Monitoring & Alerts
Metrics
Section titled “Metrics”Tundra scrapes metrics from each enrolled server every 30 seconds:
| Metric | Granularity |
|---|---|
| CPU usage (%) | Per-core + aggregate |
| RAM usage (MB / %) | Used, cached, free |
| Disk usage (GB / %) | Per-mount |
| Network I/O (bytes/s) | Per-interface |
| Site request rate | Per-site, from Caddy logs |
| Site error rate | 4xx and 5xx counts |
Metrics are stored in metrics_samples, partitioned by week.
Alert rules
Section titled “Alert rules”Go to Alerts → Rules → Add to create threshold-based alerts:
| Field | Example |
|---|---|
| Metric | server.cpu_usage_pct |
| Condition | > 90 |
| Duration | 5 minutes (alert only if sustained) |
| Cooldown | 30 minutes (suppress repeated firings) |
Delivery channels
Section titled “Delivery channels”| Channel | Configuration |
|---|---|
| SMTP settings in Settings → SMTP | |
| Slack | Webhook URL |
| Discord | Webhook URL |
| PagerDuty | Integration key |
Configure channels in Settings → Notifications.
Active alerts
Section titled “Active alerts”Alerts → Active shows currently firing alerts with time, severity, and affected resource.

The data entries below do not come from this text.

(** ** A session with telemetry, archived *)

(** A printer that leaves out newlines, and the reader of the documents [docs]. *)
Fixpoint without_newlines (s : string) : string :=
  match s with
  | EmptyString => ""
  | String a s' => if no_newline a then String a (without_newlines s') else without_newlines s'
  end.
Definition printing_platform (docs : Platform -> list value) : Platform :=
  let base (read : string -> result string value) := {|
    sha256_hex := sha256_hex (Platform := sample_platform);
    json_text v := without_newlines (plain_text v);
    f64_text f := show_Z (f64_trunc f) +:+ ".0";
    json_read := read;
    regex_is_match := regex_is_match (Platform := sample_platform);
    regex_find_iter := regex_find_iter (Platform := sample_platform);
    regex_captures := regex_captures (Platform := sample_platform);
    regex_error := regex_error (Platform := sample_platform);
    regex_replace_all := regex_replace_all (Platform := sample_platform);
    regex_escape := regex_escape (Platform := sample_platform);
    to_lowercase := to_lowercase (Platform := sample_platform);
    char_to_uppercase := char_to_uppercase (Platform := sample_platform);
    is_alphanumeric := is_alphanumeric (Platform := sample_platform);
    debug_str := debug_str (Platform := sample_platform);
    debug_value := debug_value (Platform := sample_platform);
    uuid_parse := uuid_parse (Platform := sample_platform) |} in
  let silent := base (fun _ => Err "no document") in
  base (fun s => match List.find (fun v => String.eqb (canonical_json (P := silent) v) s) (docs silent) with
                 | Some v => Ok (sort_json v)
                 | None => Err "no document"
                 end).
Definition telemetry_db : Db :=
  empty_db <| session_events := [{| event_id := 7; event_created_at := 3; event_session := "s1";
                                    event_value := Str "two"; event_revision := 2; event_commit := "c2";
                                    event_command := "k" |};
                                 {| event_id := 4; event_created_at := 1; event_session := "s1";
                                    event_value := Str "one"; event_revision := 1; event_commit := "c1";
                                    event_command := "k" |}] |>
           <| diagnostics := {[("s1", "compaction_events", 1) := Str "first"; ("s1", "compaction_events", 2) := Str "second"]} |>.
Definition other_tables (table : string) : list value :=
  if String.eqb table "agent_sessions" then [Object [("session_id", Str "s1"); ("revision", num 2)]] else [].
Definition telemetry_rows (table : string) : list value :=
  session_rows (B := lossy_backend 0) "s1" table other_tables telemetry_db.
Definition archive_platform : Platform :=
  printing_platform (fun P => archive_documents (P := P) "a1" "s1" 2 telemetry_rows).

Lemma without_newlines_one_line s : one_line (without_newlines s) = true.
Proof.
  unfold one_line. induction s as [|a s IH]; cbn; [done|]. by destruct (no_newline a) eqn:E; cbn; rewrite ?E.
Qed.

Lemma whole_text_safe z : line_safe (show_Z z +:+ ".0") = true.
Proof.
  unfold line_safe. rewrite all_bytes_app. pose proof (show_Z_safe z) as H. unfold line_safe in H. by rewrite H.
Qed.

Lemma exported_archive_verifies_witness :
  exists r, verify_text (P := archive_platform) (B := lossy_backend 0)
              (export_archive (P := archive_platform) "a1" "s1" 2 telemetry_rows) = Ok r
  /\ get_i64 "agent_session_events" (index r "counts") = Some 2.
Proof.
  destruct (exported_archive_verifies (P := archive_platform) (B := lossy_backend 0)
              "a1" "s1" 2 other_tables telemetry_db "a1" "s1") as (r & Hr & _ & _ & Ht & _).
  - intros v. apply without_newlines_one_line.
  - intros f. apply whole_text_safe.
  - change (Forall (prints (P := archive_platform)) (archive_documents (P := archive_platform) "a1" "s1" 2 telemetry_rows)).
    repeat constructor; unfold prints; vm_compute; reflexivity.
  - unfold i64_max. lia.
  - reflexivity.
  - reflexivity.
  - vm_compute. discriminate.
  - split; [repeat constructor; vm_compute; discriminate|].
    intros s f n x H. unfold i64_max.
    change (({[("s1", "compaction_events", 1) := Str "first"; ("s1", "compaction_events", 2) := Str "second"]}
             : gmap (string * string * Z) value) !! (s, f, n) = Some x) in H.
    apply lookup_insert_Some in H as [[[= <- <- <-] _]|[_ [[= <- <- <-] _]%lookup_singleton_Some]]; lia.
  - intros t v _ _ Hv. unfold other_tables in Hv. destruct (String.eqb t "agent_sessions"); [|by apply elem_of_nil in Hv].
    apply list_elem_of_singleton in Hv as ->. eexists. split; reflexivity.
  - repeat constructor; vm_compute; reflexivity.
  - exists r. split; [exact Hr|]. apply (Ht "agent_session_events"). apply str_in_spec. reflexivity.
Defined.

Click an alert to see the metric chart that triggered it.
Dashboard
Section titled “Dashboard”The main dashboard shows a fleet health summary:
- Server count with active/degraded breakdown
- Site count with active/provisioning breakdown
- Domain count
- Alert rule count and current firing count
Click any card to drill into the resource list.